A: A triangle with its vertices lying on a circle is acute if and only if it contains the center of the circle. Then the answer is clear to be $0.25$. Refer to https://www.youtube.com/watch?v=OkmNXy7er84
A: If you're interested in an answer that doesn't directly make use of the facts used in the admittedly shorter approaches of JRen and Henning Makholm, consider the following answer.  
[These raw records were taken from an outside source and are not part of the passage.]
(** * Timestable tutor backend: session orchestration and adaptive progress

    A shallow embedding of the Python backend
    ([models/student.py], [services/memory_service.py],
    [agents/math_tutor_agent.py], [agents/facts_agent.py],
    [agents/coordinator_agent.py]) together with the properties of its
    progress store, session repository, activity selection and
    pause/resume life cycle.

    Conventions of the embedding:
    - Python [int] is [Z]; a [dict] is an association list in insertion
      order (Python dicts iterate in insertion order); the service's
      session table and the directory of session files are [gmap]s keyed
      by session id.
    - [str] is [string]; the [str] methods are rendered on 8-bit
      characters, with the white space and the letters of the ASCII range.
    - Operations that mutate the service or the coordinator are state
      transformers whose outcome is a returned value or a raised
      exception, each with the state reached at that point.
    - The content generator and the random source are inputs of each
      operation: the generated text is an argument, and a draw of
      [random.random()] is the integer [k] of its value [k / 2^53]. *)

From Stdlib Require Import ZArith QArith String Ascii List Sorted Lia.
From stdpp Require Import gmap strings list fin_maps.

Local Open Scope string_scope.
Local Open Scope Z_scope.

(** ** Python built-ins used by the backend *)

Module Py.
(** C3 as stated fails: two blocks with the names [users] and [audit.logs]
    give one table. *)
Lemma C3_counterexample : ~ claim_C3_as_stated.
Proof.
  intros H.
  destruct dotted_name_missed as (Hlaid & Hspec & Hnd & info & Hp).
  destruct (H [] dotted_blocks Hlaid Hspec Hnd) as (tables & Hp' & Hlen).
  cbn [app] in Hp'. rewrite Hp in Hp'. injection Hp' as <-. discriminate.
Qed.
Choose points $A, B$ and $C$ on the unit circle independently and uniformly distributed and let their coordinates be $\,(\cos(\theta_1), \sin(\theta_1)), (\cos(\theta_2), \sin(\theta_2)) $ and $(\cos(\theta_3), \sin(\theta_3))$ respectively where $0< \theta_1 < 2 \pi, \,\theta_1 < \theta_2 < 2 \pi$ and $\theta_2<\theta_3 < 2 \pi$

Our goal is to express angles $A, B$ and $C$ in terms of the $\theta_i.$ To do so, as in the picture above, draw lines from $A$ to $O$ and from $B$ to $O$ then $\angle AOB = \theta_2 - \theta_1.$ From the theorem in plane geometry that states that the angle subtended by an arc at the centre of a circle is twice the angle subtended by at any other point on the cirlce, we get that $\gamma = \angle ACB = \dfrac{\theta_2 - \theta_1}{2}.$
Repeating this process for vertices $A$ we can similarly see that $\alpha = \angle BAC = \dfrac{\theta_3 - \theta_2}{2}$ and then we can calculate $\beta = \angle CBA = \pi -\dfrac{\theta_3 - \theta_1}{2}.$
Thus if the triangle is to be acute-angled we need three conditions to be satisfied: $\alpha < \frac{\pi}{2}, \beta < \frac{\pi}{2}$ and $\gamma < \frac{\pi}{2}.$
Rewriting these conditions in terms of the $\theta_i$ we get:
$\pi + \theta_1 < \theta_3 < \pi + \theta_2$,
$\theta_1 < \theta_2 < \pi + \theta_1$ and
$0 < \theta_1 < 2 \pi.$
Thus we need to find the volume of the $3-$dimensional region described by the above relations which we do so using the following triple integral:
$\begin{align}\displaystyle \int_{0}^{2 \pi}\int_{\theta_1}^{\pi + \theta_1}\int_{\pi + \theta_1}^{\pi+\theta_2}\mathrm{d}\theta_3 \, \mathrm{d}\theta_2\, \mathrm{d}\theta_1 & = \displaystyle \int_{0}^{2 \pi}\int_{\theta_1}^{\pi + \theta_1}(\theta_2 - \theta_1) \mathrm{d}\theta_2\, \mathrm{d}\theta_1 \\&= \displaystyle \int_{0}^{2 \pi} \left(\dfrac{\theta_{2}^{2}}{2} - \theta_{1}\theta_{2}\right)_{\theta_2 = \theta_1}^{\theta_2 = \pi + \theta_1}\mathrm{d}\theta_1 \\&= \pi^{3} \end{align}.$
To find the volume of the permissible region from which points are selected we recall that from the way we drew the diagram, we have $0< \theta_1 < 2 \pi, \,\theta_1 < \theta_2 < 2 \pi$ and $\theta_2<\theta_3 < 2 \pi$ so we get the following triple integral
$\begin{align}\displaystyle \int_{0}^{2 \pi}\int_{\theta_1}^{2\pi}\int_{ \theta_2}^{2\pi}\mathrm{d}\theta_3 \, \mathrm{d}\theta_2\, \mathrm{d}\theta_1 & = \int_{0}^{2 \pi}\int_{\theta_1}^{2\pi}(2\pi - \theta_2) \, \mathrm{d}\theta_2\, \mathrm{d}\theta_1\\& = \displaystyle \int_{0}^{2 \pi} 2\pi\left(2 \pi - \theta_1\right) - \left(\dfrac{4\pi^{2}- \theta_{1}^{2}}{2}\right)\mathrm{d}\theta_1 \\&= 4\pi^{3}  \end{align}$
Thus the probability of obtaining an acute-angled triangle is $$\dfrac{\displaystyle \int_{0}^{2 \pi}\int_{\theta_1}^{\pi + \theta_1}\int_{\pi + \theta_1}^{\pi+\theta_2}\mathrm{d}\theta_3 \, \mathrm{d}\theta_2\, \mathrm{d}\theta_1}{\displaystyle \int_{0}^{2 \pi}\int_{\theta_1}^{2\pi}\int_{ \theta_2}^{2\pi}\mathrm{d}\theta_3 \, \mathrm{d}\theta_2\, \mathrm{d}\theta_1} = \dfrac{\pi^{3}}{4\pi^{3}}= \dfrac{1}{4}.$$
Note: in the diagram shown, the circle has radius $3$. This does not matter to the solution.